There is also the EU Taxonomy, which hopes to redirect capital flows to more sustainable outcomes by establishing consistent criteria for identifying ‘green’ economic activities and investment projects.
What is authentic and what is not?
Although the greater transparency and disclosure is welcome, George Latham, managing partner at WHEB Asset Management, suggested that the new rules have introduced an extra layer of complexity.
“I have a rather controversial view of regulation,” he said. “It has to step in where industry has failed – and it is critically needed as everyone is rushing into ESG – to control the greenwashing. We need to find what is authentic and what is not.
“However, the approach that regulation has taken in terms of how we should operate may curtail innovation and could even lead to greater box-ticking.”
Latham cited the EU Taxonomy as a case in point. As the historical BBC sitcom Blackadder once noted, when the writer and poet Samuel Johnson compiled the first English dictionary in the 1700s, he could not possibly include every word. Likewise, the Taxonomy is at risk of becoming outdated very quickly as technology and solutions evolve.
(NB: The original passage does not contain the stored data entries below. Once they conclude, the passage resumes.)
(* ===== verification/ServerSpec.v ===== *)
(** What the server answers: it is a map from keys to rows. *)
From Stdlib Require Import Sorted.
From S2P Require Import Prelude Compiler Memory StringSlice Key Nodeversion Node Heap Get Insert Remove Scan Tree Find Steps Locate Put PutSpec Kept Table Order ScanSpec.
From S2P Require Import JsonSpec.
From S2P Require Import CircularInt Threadinfo Row ValueBag BagSpec Query QuerySpec QueryRemove Log Msgpack JsonObject Json MsgpackJson Server.

(** * Elements of a request *)
Section json.
Context {D : Type} {libc : Libc D}.
Local Abbreviation json := (json D).
Implicit Types (a : list json) (v : json).



End json.

(** * What the server is *)
(** The rows of the keys, as the lists of their columns. *)
Abbreviation rowmap := (gmap (list Z) (list (list Z))).


Section requests.
Context {D : Type} {libc : Libc D}.
Local Abbreviation json := (json D).




End requests.

(** * Rows *)
Section spec.
Context {D : Type} {libc : Libc D} {St : Type} `{rl : RowLaws St} {fresh : FreshUpdate St} (gle : Z) (unaligned : bool).
Local Abbreviation json := (json D).
Local Abbreviation query := (Query.query (St := St)).














(** The elements of a request. *)
Section elements.
Context (seq c : json) (a : list json).
End elements.















End spec.


#[local] Existing Instance no_doubles.
#[local] Existing Instance hi_type.
#[local] Existing Instance hi_laws.
#[local] Instance hi_fresh : FreshUpdate ValueBag.bags := bag_fresh 2 ltac:(lia) (fun _ _ => 85).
“It is already over 1,000 pages long and it cannot define everything that is green, because the industry is constantly changing and innovating,” said Latham. “What is needed is greater transparency and clarity in language that people use, as well as better communication between investors and clients to allow for diversity of actions and processes.”
ESG pricing and green inflation
Luisa Florez, head of sustainable finance research at OFI Asset Management, added a further concern – about whether the SFDR will help the industry improve the pricing of ESG risks.
“The SFDR has 16 key performance indicators (KPIs) that everyone has to look at. If financial markets integrate these, then maybe prices will be adjusted and that will generate an impact. Now, regarding the Taxonomy, there will be issues with implementation because only two of the six objectives have been published and there is a question as to whether they will be published on time according to all the geopolitical challenges.”
Will regulation be able to curb greenwashing in any case, or indeed to mitigate green inflation? This question was raised by SIX’s McPherson. “Can regulation help, enhance or clarify, or would it just be another additional layer of risk of non-compliance when all activities cannot be explained or disclosed?” she asked.
Latham believes that intermediaries and consultants are better placed to root out those investors who engage in greenwashing, while Florez thinks full transparency is the only way to ensure that fund managers are aligning their investments with their ESG practices.
Overall, the challenges should not be underestimated. “They are systemic and in response, we need systemic solutions,” said Latham. “In the science-fiction comedy The Hitchhiker’s Guide to the Galaxy, 42 is given as the answer to life, the universe and everything. But no one knows what the question is.
“In a similar way, the financial service industry likes standardisation to make analysis simpler and more quantifiable. However, if we just look for one number to benchmark everything against, we risk losing sight of the problem we are trying to solve. We need holistic approaches.”